MAN EATING TREE is the first solo album by Belgian, Oslo-based, classically-trained free jazz and free improvising pianist Jonas Cambien. He recently delved into Egyptian music with his new trio, The Handover, which combines ritual music from rural Egypt with modern improvisation, krautrock influences, and psychedelic shaabi.
MAN EATING TREE distills Cambien’s versatile musical experiments into the prepared grand piano and electric organ. It suggests minimalist, repetitive textures and oscillating rhythms that reference the pioneer minimalist composers Terry Riley, Steve Reich, and Philip Glass, as well as the contemporary composer György Ligeti.

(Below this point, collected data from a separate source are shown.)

(* ===== verification/Replay.v ===== *)
(** * What holds throughout a run's calls

    A session's invariant that every call keeps, the session at a point of a run's
    log, and a lock that is held from its acquisition to the end. *)
From S2P Require Import Prelude PyStr Text Errors Latch Paths Manifest Model Fingerprint StateValidate SqlText Admission Metadata Checks World.
From S2P Require Import Adapter Context Engine Safety Frame Triple Protocol Order Outcome.
Open Scope str_scope.

(** What every call of the driver preserves, a run preserves. *)
Lemma run_invariant {S : Type} {DR : Driver S} {UC : Unicode} {I : Interpreter} {D : Dialect} {H : Host} {L : Loader} {DF : Deferred}
    b capture recover_id (E : S -> Prop) (HE : forall o s, E s -> E (drv_step o s).1) (s : S) runner :
  E s -> E (w_driver (run b capture recover_id (initial_world s runner)).1).
Proof.
  intros Hs.
  assert (stable everything (on_driver E)) as Hst.
  { split; [|done..]. intros o w _ Hw. unfold on_driver, raw. specialize (HE o (w_driver w) Hw).
    by destruct (drv_step o (w_driver w)). }
  apply (triple_run b capture recover_id E) with (P := E) (P1 := E); [by apply (stable_weaken everything)|..|done].
  - apply triple_last; [|done]. unfold open_run. apply keeps_bind; [by intros v Hv|intros _].
    apply keeps_bind; [keeps|intros _]. exact (keeps_raw everything _ RConnect Hst eq_refl).
  - intros w Hw. rewrite connected_run_parts. revert w Hw.
    apply triple_last; [|done]. apply keeps_bind; [by apply (keeps_prepare_run b recover_id _ everything); [|done|intros ns w Hw]|intros _].
    apply keeps_bind; [by apply keeps_plan_run|intros plan]. unfold execute_plan. apply keeps_for_each. intros u _.
    unfold run_unit. apply keeps_bind; [|by intros _ w Hw]. apply keeps_run_mode; [done|]. by intros ws w Hw.
Qed.

(** ** Replaying a log *)
Section replay.
Context {S : Type} {DR : Driver S}.

(** The session after the calls of a log, the latest first. *)
Definition after_log (s : S) (log : list event) : S := fold_right (fun e s => (drv_step (ev_op e) s).1) s log.

(** Every answer in the log is the driver's. *)
Fixpoint faithful (s : S) (log : list event) : Prop :=
  match log with
  | [] => True
  | Event o r :: pre => (drv_step o (after_log s pre)).2 = r /\ faithful s pre
  end.

Definition replayed (s0 : S) (s : S * list event) : Prop := s.1 = after_log s0 s.2 /\ faithful s0 s.2.

Lemma replayed_step s0 o (s : S * list event) : replayed s0 s -> replayed s0 (drv_step o s).1.
Proof.
  intros [Hs Hf]. unfold drv_step, logged. destruct (drv_step o s.1) as [s' r] eqn:E. simpl.
  unfold replayed. simpl. rewrite <-Hs, E. done.
Qed.
End replay.

Lemma run_replayed {S : Type} {DR : Driver S} {UC : Unicode} {I : Interpreter} {D : Dialect} {H : Host} {L : Loader} {DF : Deferred}
    b capture recover_id (s : S) runner : faithful s (run_log b capture recover_id s runner).
Proof.
  pose proof (run_invariant b capture recover_id (replayed s) (replayed_step s) (s, []) runner (conj eq_refl Logic.I)) as [_ Hf].
  exact Hf.
Qed.

(** ** A lock *)
(** Calls that open or end the session, or take the lock. *)
Definition session_op (o : rawop) : bool :=
  match o with RConnect | RAcquireLock | RClose | RDiscard => true | _ => false end.

Definition takes_lock (e : event) : Prop := match e with Event RAcquireLock (Ok _) => True | _ => False end.
Definition connects (e : event) : Prop := match e with Event RConnect (Ok _) => True | _ => False end.

Lemma advance_session capture ph e ph' : advance capture ph e = Some ph' -> has_lock ph' = true ->
  (takes_lock e /\ ph = Connected) \/ (has_lock ph = true /\ session_op (ev_op e) = false).
Proof.
  intros Ha Hl. destruct (advance_lock _ _ _ _ Ha Hl) as [Hp| ->].
  - right. split; [done|]. destruct e as [o r]. destruct o; try done; simplify_eq/=; try done; by destruct ph.
  - left. split; [done|]. by destruct ph.
Qed.

Lemma advance_connected capture ph e : advance capture ph e = Some Connected ->
  connects e \/ (ph = Connected /\ session_op (ev_op e) = false).
Proof.
  destruct e as [o r]. destruct ph; destruct o; simpl; try done; unfold to; repeat case_match; try done; intros _.
  all: first [by left; destruct r|by right].
Qed.

Lemma each_after_impl (P Q : list event -> event -> Prop) log :
  (forall pre e, P pre e -> Q pre e) -> each_after P log -> each_after Q log.
Proof. intros HPQ. induction log as [|e log IH]; simpl; [done|]. intros [? ?]. auto. Qed.

(** What connecting and then taking the lock establish, and every call keeps that
    neither begins nor ends the session and is [allowed], holds wherever a run needs
    the lock. *)
Section locked.
Context {S : Type} {DR : Driver S} (ready holds : S -> Prop) (allowed : rawop -> Prop).
Context (Hconnect : forall s s', drv_step RConnect s = (s', Ok tt) -> ready s').
Context (Hready : forall o s, session_op o = false -> allowed o -> ready s -> ready (drv_step o s).1).
Context (Htake : forall s s', ready s -> drv_step RAcquireLock s = (s', Ok tt) -> holds s').
Context (Hkeep : forall o s, session_op o = false -> allowed o -> holds s -> holds (drv_step o s).1).

Lemma phase_holds capture s log ph : phase_of capture log = Some ph -> faithful s log ->
  Forall (fun e => allowed (ev_op e)) log ->
  (ph = Connected -> ready (after_log s log)) /\ (has_lock ph = true -> holds (after_log s log)).
Proof.
  revert ph. induction log as [|e log IH]; intros ph'; simpl; [by intros [= <-]|].
  destruct (phase_of capture log) as [ph|] eqn:Hph; [|done]. simpl. intros Ha Hf [Hok Hall]%Forall_cons. destruct e as [o r].
  destruct Hf as [Hr Hf]. destruct (IH ph eq_refl Hf Hall) as [Hc Hl]. split.
  - intros ->. destruct (advance_connected _ _ _ Ha) as [He|[-> Ho]]; [|by apply Hready; auto].
    destruct o; try done. destruct r as [[]|x]; [|done]. simpl.
    destruct (drv_step RConnect (after_log s log)) as [s' r] eqn:E. simpl in *. subst r. by apply Hconnect in E.
  - intros Hl'. destruct (advance_session _ _ _ _ Ha Hl') as [[He ->]|[Hl0 Ho]]; [|by apply Hkeep; auto].
    destruct o; try done. destruct r as [[]|x]; [|done]. simpl.
    destruct (drv_step RAcquireLock (after_log s log)) as [s' r] eqn:E. simpl in *. subst r. apply Htake in E; auto.
Qed.

Lemma run_locked {UC : Unicode} {I : Interpreter} {D : Dialect} {H : Host} {L : Loader} {DF : Deferred}
    b capture recover_id (s : S) runner :
  each_after (fun pre e => needs_lock (ev_op e) = true -> Forall (fun e => allowed (ev_op e)) pre -> holds (after_log s pre))
    (run_log b capture recover_id s runner).
Proof.
  destruct (run_accepted b capture recover_id s runner) as (ph & Hph & _).
  pose proof (run_replayed b capture recover_id s runner) as Hf. revert ph Hph Hf.
  unfold run_log. generalize (w_driver (run (DR := logged) b capture recover_id (initial_world (s, []) runner)).1).2.
  induction l as [|e log IH]; intros ph'; simpl; [done|].
  destruct (phase_of capture log) as [ph|] eqn:Hph; [|done]. simpl. intros Ha Hf. destruct e as [o r]. destruct Hf as [_ Hf].
  split; [|by apply (IH ph)]. intros Hn Hall. apply (phase_holds capture s log ph); [done..|]. by apply (advance_needs _ _ _ _ Ha).
Qed.
End locked.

Norwegian pianist Morten Qvenild recorded the album. Clearly, Qvenild’s Personal Piano album (Hubro, 2015), where he experimented with the HyPer(sonal) Piano, extending the acoustic piano’s sonic palette with electronics inside the grand piano, informed MAN EATING TREE.
The album offers four distinct pieces. The opening piece, «Tre», suggests a Glass-tinged, hypnotic, repetitive piano motif. «Árbol» intensifies the muscular polyrhythmic motif that sounds as if transforming techno music into acoustic, highly resonant beats. «Silverware Vibrating Inside Grand Piano» is the boldest piece here, employing the inside of the piano to sketch resonant, metallic, buzzing, and rumbling sounds, patiently gravitating into an enigmatic, otherworldly yet somehow playful texture. The last piece, «BOOM», with the Ace Tone organ and prepared piano, offers a psychedelic-spiritual, exotic melody à la Alice Coltrane’s meditative pieces.
American musicologist Tucker Wiedenkeller, who focuses on Middle-Eastern music, captured in his liner notes Cambien’s free spirit aesthetics: «music that will saturate the subconscious as much as the conscious mind».